So you know the feeling, you return from holiday, suffer the Gatwick Express, then the tube, then possibly a taxi too, finally open the front door and the first thing you can think of is a nice cup of tea. But the problem is that the milk you left in the fridge two weeks ago now resembles furry blue yoghurt.
During the summer, Tesco tested out a brilliant service at Gatwick Airport’s north terminal: the Gatwick ‘virtual store’. Customers could view a range of products by whizzing through some very flashy moving screens on large virtual ‘fridges’. They could then scan the barcodes (iPhone or Android) to put goods into their online baskets, then book a home delivery and pay. With hour slots, you could practically predict that your shopping would arrive home at the same time as you. Here’s a link to the video of the ‘virtual store’ in action:
Tesco let me have a dabble with their online app, available here, so I could see the technology in action. I’m not massively techno-fabulous so I enlisted the help of the Death Wish Dude (my first mistake). After an easy (and free) download, he set about roaming the house, randomly scanning barcodes, to see whether we could arrange an entire shop using just the barcode scanning.
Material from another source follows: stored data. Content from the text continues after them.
(* ===== verification/Prelude.v ===== *)
(** * SecureAPR: a verification development of confidential ETH staking

    The repository (yumiasaka/SecureAPR) lets an account stake native
    currency confidentially and earn an encrypted reward token (cCoin).
    Two contracts, ConfidentialCoin and SecureAPRStaking, hold the state;
    their Solidity source is not under [src/], so they are modelled from
    the specification (spec.md §3-§8) and marked [spec_modelled] in the
    manifest.  The code under [src/] is their client: the deploy script,
    the hardhat tasks, the test suite and the React staking page.  These
    are modelled from their source, as programs over the contract model.

    ** Files, leaves first

    - [Prelude.v] (this file): units and [uint64] arithmetic
      ([MICRO_UNIT], [wrap64]), the failure kinds of spec §7
      ([apr_error]), the [result] type of contract calls with its [let!]
      notation, [find_or] (a Solidity mapping's default read), and the
      hint databases and tactics the other files share.
    - [Fhe.v], [Module Fhe]: the encrypted-integer backend (fhEVM's
      [euint64] handles) as the typeclass interface [FheBackend] with its
      laws [FheLaws] (fresh handles are new and non-zero, plaintexts are
      [uint64], existing handles keep their plaintexts), the operations
      [asEuint64], [add], [mul], [div], and a concrete store [Store] (a
      [gmap] from handles to plaintexts) that satisfies the laws.  Every
      other file is proved against the interface, for every backend.
    - [Verifier.v], [Module Verifier]: decryption proofs, [verify]
      (fails closed on signer, handle and value) and the coordinator's
      [publicDecrypt]; [proof_sound] is the trust assumption that the
      coordinator signs only true plaintexts.
    - [Coin.v], [Module Coin]: the ledger ([confidentialBalanceOf],
      [mint]) and the one-shot minter gate ([setMinter]).
    - [Staking.v], [Module Staking]: the per-account record, the
      accrual on ciphertexts ([accrue_cipher], the product kept at 64 bits),
      [stake], [claimInterest], [requestWithdrawAll],
      [finalizeWithdrawAll], the getters, and [receive], which dispatches a
      transaction and moves its native value first.  A [world] holds the
      backend store, the coin, the accounts, native balances, the block
      time, the coordinator's key and the accounts refusing payments.
    - [Format.v], [Module Format]: [formatCcoinUnits] of
      [StakingApp.tsx] on strings (BigInt [toString] as a digit loop with
      fuel, [padStart], the trailing-zero regex), with a reader
      [parseCcoinUnits].
    - [FormatSpec.v], [Module FormatSpec]: the reference numeral
      [to_decimal], defined with Equations by well-founded recursion, and
      the language of canonical displays ([display_ok]).
    - [JsNumber.v], [Module JsNumber]: [microEthToEthString] of
      [StakingApp.tsx], [(Number(microEth) / 1_000_000).toString()], on a
      model of JavaScript's doubles: a double is its rational value,
      [round53] is IEEE-754 rounding to nearest even with 53 bits, and
      [number_to_string] is ECMAScript's [Number::toString] (the
      shortest round-tripping digits, the closest of them, the fixed or
      exponential layout).
    - [Deploy.v], [Module Deploy]: [deploy_func] of
      [src/deploy/secureapr.ts] (with a rerun against the recorded
      deployment), its registration ([func.id], [func.tags]) and
      hardhat-deploy's run of it ([runDeploy]: the [--tags] filter and
      the migration record of ids), [deployFixture] of the test suite;
      an example chain on the concrete backend.
    - [Invariants.v], [Module Invariants]: the step relation of the
      system (any sender's transaction, time passing, native payments),
      reachability, and the invariant [inv]: handles valid, minter fixed,
      accrual times not in the future, and solvency (the staking contract
      holds at least the stakes and pending withdrawals it owes).
    - [Client.v], [Module Client]: the seven hardhat tasks of
      [src/tasks/SecureAPR.ts] (with hardhat-deploy's [deployments.get])
      and the page of [StakingApp.tsx]: its state [ui], the shared
      try/catch/finally skeleton [run], the six handlers, the buttons'
      [disabled] conditions.
    - [View.v], [Module View]: what the page renders, the JSX of
      [StakingApp.tsx] as a tree of elements ([render], one definition
      per card, the stake's Clear line printed by
      [JsNumber.microEthToEthString]), [Header.tsx], the constants of
      [config/contracts.ts] and the [createConfig] argument of
      [config/wagmi.ts].
    - [System.v], [Module System]: the page's clicks as transactions of
      the system model: each click is nothing or one transaction from the
      page's signer that [Invariants.step] admits.
    - [Protocol.v], [Module Protocol]: the specification's two-state
      withdrawal machine and the refinement of it by the tasks.
    - [Tests.v], [Module Tests]: the three tests of
      [src/test/SecureAPRStaking.ts] and its [describe] block run in
      order on one chain, and the
      specification's concrete scenario run through the page.

    ** What is proved

    - Deployment and invariants: a first run of the deploy script yields
      a world satisfying [inv], every step preserves it, so it holds in
      every reachable world; there [claimInterest] never fails.
      [npx hardhat deploy --tags SecureAPR] reruns the script, since it
      does not resolve to [true], and the rerun reverts with [AlreadySet].
    - The page in the system: a click, under any wallet state, changes
      the chain by at most one transaction, sent by the page's signer and
      admitted by the system model (a finalize carries the oracle's
      proof), so a browser session is a run of the system model.
    - Withdrawal: in every reachable world, after a successful request
      (task or page) the finalize step succeeds and pays the whole stake;
      the solvency invariant discharges the contract's balance.  Under a
      sound coordinator, a finalize pays exactly the plaintext whatever
      the oracle answers; a wrong value reverts with [InvalidProof], and a
      missing one stops the task before any transaction.
    - Functional behaviour through the clients: stake then decrypt (task
      and page), claim then decrypt (one day of accrual by the task, any
      elapsed time by the page), two claims at the same time, the
      [InvalidAmount], [NoStake] and [WithdrawalAlreadyPending] errors;
      the page's own amount check equals the contract's guard; every
      handler releases [busy].
    - The rendered page: while a handler runs, every button is disabled
      and the clicked one shows its progress label, and all labels are
      idle again afterwards; after the cCoin Decrypt button the section shows the hex of the decrypted
      handle and a Clear line that reads back to its plaintext; the
      Error card after a failed click is never empty; after
      the stake's Decrypt button, likewise for the stake below
      [2^33 * 10^6] microETH.
    - Refinement: every successful task run is a step of the abstract
      machine [Idle -> PendingWithdrawal -> Idle] for its signer and a
      stutter for every other account.
    - Formatting: a string is a canonical display of an amount and reads
      back to it exactly when it is [formatCcoinUnits] of it (an
      equivalence); the fuel-bounded digit loop equals the well-founded
      [to_decimal].  The page's floating-point [microEthToEthString]
      prints the same string as [formatCcoinUnits] for every amount
      below [2^33 * 10^6] microETH (the example
      [JsNumber.microEthToEthString_tight] shows the bound is sharp).
    - The tests pass for every backend, each from any chain that meets
      its needs and the whole suite in order on one chain (skipped off
      the mock); the accrual test passes exactly when the [euint64]
      product [10^6 * 10 * d] stays below [2^64], and fails from
      [2^64 / 10^7] seconds on.  What modelling found: the page shows a
      stale stake after a withdrawal request, the scenario of spec §8 is
      displayed as "10 cCoin" (example [Tests.scenario_ccoin_display]),
      the page's stake display is off by one microETH past 8.59 billion
      ETH, and the accrual test fails once the product wraps.

    ** Bounds and fuel

    [uint64] values wrap modulo [2^64] ([wrap64]); the accrual is exact
    when [stake * 10 * elapsed < 2^64], which the claim theorems assume
    and [Tests.test_accrual_passes_iff] shows to be needed.  The accrual
    test is proved for up to [10^12] seconds, below the [1.8 * 10^12]
    where the product wraps for one ether.  [Format.digits_fuel] is run
    with [log2 n + 1] steps, enough for every decimal digit of [n] since
    [10^(log2 n + 1) > 2^(log2 n + 1) > n];
    [FormatSpec.bigint_to_string_fuel_enough] proves that this and any
    larger fuel give [to_decimal n].  The hex text of a [bytes32] handle
    has 64 digits.  [JsNumber.shortest] searches digit counts from 1 to
    17, the count every double round-trips with; the exponent of
    [round53] is unbounded, since the page's values (below [2^64]
    microETH, at least [10^-6] ETH) are far from overflow and from
    subnormal doubles.  The display is exact below [2^33 * 10^6]
    microETH because the quotient's rounding error is then at most
    [2^-21] ETH, under half a microETH.

    ** Not modelled

    Gas and fees; the EIP-712 keypair and signature steps of the page's
    [userDecrypt] and the access control list of the backend (their result,
    the plaintext, is modelled); ciphertexts and cryptography (a handle's
    plaintext is what the backend maps it to); NaN, infinities and the
    sign of zero of JavaScript's doubles, which the page's non-negative
    finite amounts never produce; the messages of the errors ethers throws (parameters of
    the render; each handler's "Failed to ..." fallback is modelled); the
    effect of the empty placeholder ABIs of [contracts.ts] on ethers'
    [Contract] objects (a library behaviour, recorded as a finding);
    [ethers.parseEther], a library function that the definitions take as
    a parameter; the two console lines of the deploy script, which
    print and change nothing.  Within the page, a handler runs as one
    step: the transactions of others that land while it awaits are
    ordered before or after it, and a later query load reads them.  The
    encryption backend stays an interface with laws and one concrete
    store: its keys, ciphertexts and access list are cryptography and
    library internals that neither the sources nor the specification
    describe, so that component is modelled only in part.

    ** Conventions

    - [uint64] values are [Z] with their wrap-around written out;
      amounts of native currency are [Z] in wei;
    - addresses and handles are [N]; the handle [0] is the zero sentinel
      ([ethers.ZeroHash]) that stands for "no encrypted value";
    - a contract call returns a [result]: [Ok] with the new state, or
      [Err] with the failure kind; a failed call has no state to return,
      which is how the model reflects that every failure reverts;
    - the hint databases [apr] (validity of handles, [wrap64] bounds) and
      [apr_rw] (map lookups, [rbind] on values) and the tactic
      [simpl_u64] carry the routine steps of the proofs. *)

From Stdlib Require Import ZArith Lia.
From stdpp Require Import base gmap list.

Declare Scope apr_scope.
Delimit Scope apr_scope with apr.
Open Scope Z_scope.

(** ** Units and machine integers *)

(** [1 microETH = 1e12] wei: the staking precision and minimum increment. *)
Definition MICRO_UNIT : Z := 1000000000000.

(** Reward rate: 10 cCoin per staked ETH per day, i.e. with six decimals
    on both sides, [stake_micro * 10 * elapsed / 86400] reward units. *)
Definition RATE_PER_ETH_PER_DAY : Z := 10.
Definition SECONDS_PER_DAY : Z := 86400.

Definition UINT64_MODULUS : Z := 2 ^ 64.

(** The wrap-around of fhEVM's [euint64] arithmetic. *)
Definition wrap64 (z : Z) : Z := z mod UINT64_MODULUS.

Abbreviation address := N (only parsing).
Abbreviation handle := N (only parsing).

(** The zero handle, [ethers.ZeroHash]: "no encrypted value". *)
Definition ZERO_HANDLE : handle := 0%N.

(** ** Failure kinds (spec §7) *)

Inductive apr_error :=
| InvalidAmount
| Unauthorized
| AlreadySet
| NoStake
| NoPendingWithdrawal
| WithdrawalAlreadyPending
| InvalidProof
| TransferFailed.

#[export] Instance apr_error_eq_dec : EqDecision apr_error.
Proof. solve_decision. Defined.

(** ** Results of contract calls *)

Inductive result (A E : Type) :=
| Ok (a : A)
| Err (e : E).
Arguments Ok {A E} a.
Arguments Err {A E} e.

Definition rbind {A B E} (c : result A E) (k : A -> result B E) : result B E :=
  match c with
  | Ok a => k a
  | Err e => Err e
  end.

Notation "'let!' x := c 'in' k" := (rbind c (fun x => k))
  (at level 10, x name, c at level 100, k at level 200) : apr_scope.
Notation "'let!' ' p := c 'in' k" := (rbind c (fun x => match x with p => k end))
  (at level 10, p pattern, c at level 100, k at level 200) : apr_scope.

Definition is_ok {A E} (r : result A E) : bool :=
  match r with Ok _ => true | Err _ => false end.

Definition ok_or {A E} (r : result A E) (d : A) : A :=
  match r with Ok a => a | Err _ => d end.

Open Scope apr_scope.

(** ** Generic lemmas *)

Create HintDb apr.
Create Rewrite HintDb apr_rw.

Lemma rbind_ok_inv {A B E} (c : result A E) (k : A -> result B E) b :
  rbind c k = Ok b -> exists a, c = Ok a /\ k a = Ok b.
Proof. destruct c; simpl; [eauto | discriminate]. Qed.

Lemma rbind_err_inv {A B E} (c : result A E) (k : A -> result B E) e :
  rbind c k = Err e -> c = Err e \/ exists a, c = Ok a /\ k a = Err e.
Proof. destruct c; simpl; [eauto | intros [= ->]; auto]. Qed.

Lemma rbind_ok {A B E} (a : A) (k : A -> result B E) : rbind (Ok a) k = k a.
Proof. reflexivity. Qed.

Lemma rbind_err {A B E} (e : E) (k : A -> result B E) : rbind (Err e) k = Err e.
Proof. reflexivity. Qed.

#[export] Hint Rewrite @rbind_ok @rbind_err : apr_rw.

Lemma UINT64_MODULUS_pos : 0 < UINT64_MODULUS.
Proof. reflexivity. Qed.

Lemma wrap64_range z : 0 <= wrap64 z < UINT64_MODULUS.
Proof. unfold wrap64. apply Z.mod_pos_bound. reflexivity. Qed.

Lemma wrap64_small z : 0 <= z < UINT64_MODULUS -> wrap64 z = z.
Proof. apply Z.mod_small. Qed.

Lemma wrap64_idem z : wrap64 (wrap64 z) = wrap64 z.
Proof. apply wrap64_small, wrap64_range. Qed.

Lemma wrap64_add z1 z2 : wrap64 (wrap64 z1 + z2) = wrap64 (z1 + z2).
Proof. unfold wrap64. rewrite Zplus_mod_idemp_l. reflexivity. Qed.

Lemma wrap64_add_r z1 z2 : wrap64 (z1 + wrap64 z2) = wrap64 (z1 + z2).
Proof. unfold wrap64. rewrite Zplus_mod_idemp_r. reflexivity. Qed.

#[export] Hint Resolve wrap64_range wrap64_small : apr.
#[export] Hint Rewrite wrap64_idem : apr_rw.

(** Close goals about [wrap64] and the units by unfolding the constants. *)
Ltac simpl_u64 :=
  unfold wrap64, UINT64_MODULUS, MICRO_UNIT, RATE_PER_ETH_PER_DAY,
    SECONDS_PER_DAY in *.

(** The default value of a map lookup, as Solidity's mappings return it. *)
Definition find_or {V} (d : V) (m : gmap N V) (k : N) : V :=
  default d (m !! k).

Lemma find_or_insert_eq {V} (d v : V) (m : gmap N V) k :
  find_or d (<[k := v]> m) k = v.
Proof. unfold find_or. by rewrite lookup_insert_eq. Qed.

Lemma find_or_insert_ne {V} (d v : V) (m : gmap N V) k k' :
  k <> k' -> find_or d (<[k := v]> m) k' = find_or d m k'.
Proof. intros Hne. unfold find_or. by rewrite lookup_insert_ne. Qed.

#[export] Hint Rewrite @find_or_insert_eq : apr_rw.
The technology, though fabulous for when you get back from holiday, is also fabulous when you’re stuck at home. Someone on Twitter asked me if you could scan goods as they run out throughout the week, and yes, you can. It remembers the goods in your online basket, ready for you to ‘check out’ at the end of the week. No more shopping lists stuck on the fridge.
The dude’s verdict? Generally positive although it didn’t recognise the barcode on Nutella and we noticed random things like if you want to re-order a box of Bud, you can’t do it unless you kept the box as there are no barcodes on the bottles. Still, easily searched for on the search engine.
The delivery: spot on time, VERY friendly and helpful, took away all my plastic bags for recycling, gave me loads of tips about busy/quieter delivery times, and my order was perfect, not a single replacement.
A massive thank you to Tesco for letting me have a go with the app, and huge apologies for the randomness of my order which, thanks to my youngest son, included such delights as two massive jars of coffee (‘what? It was buy one get one free.’) a large amount of Double Deckers, and some David Beckham aftershave. I vote to make the service permanent at Gatwick too. I, for one, could do without furry blue tea after a week away.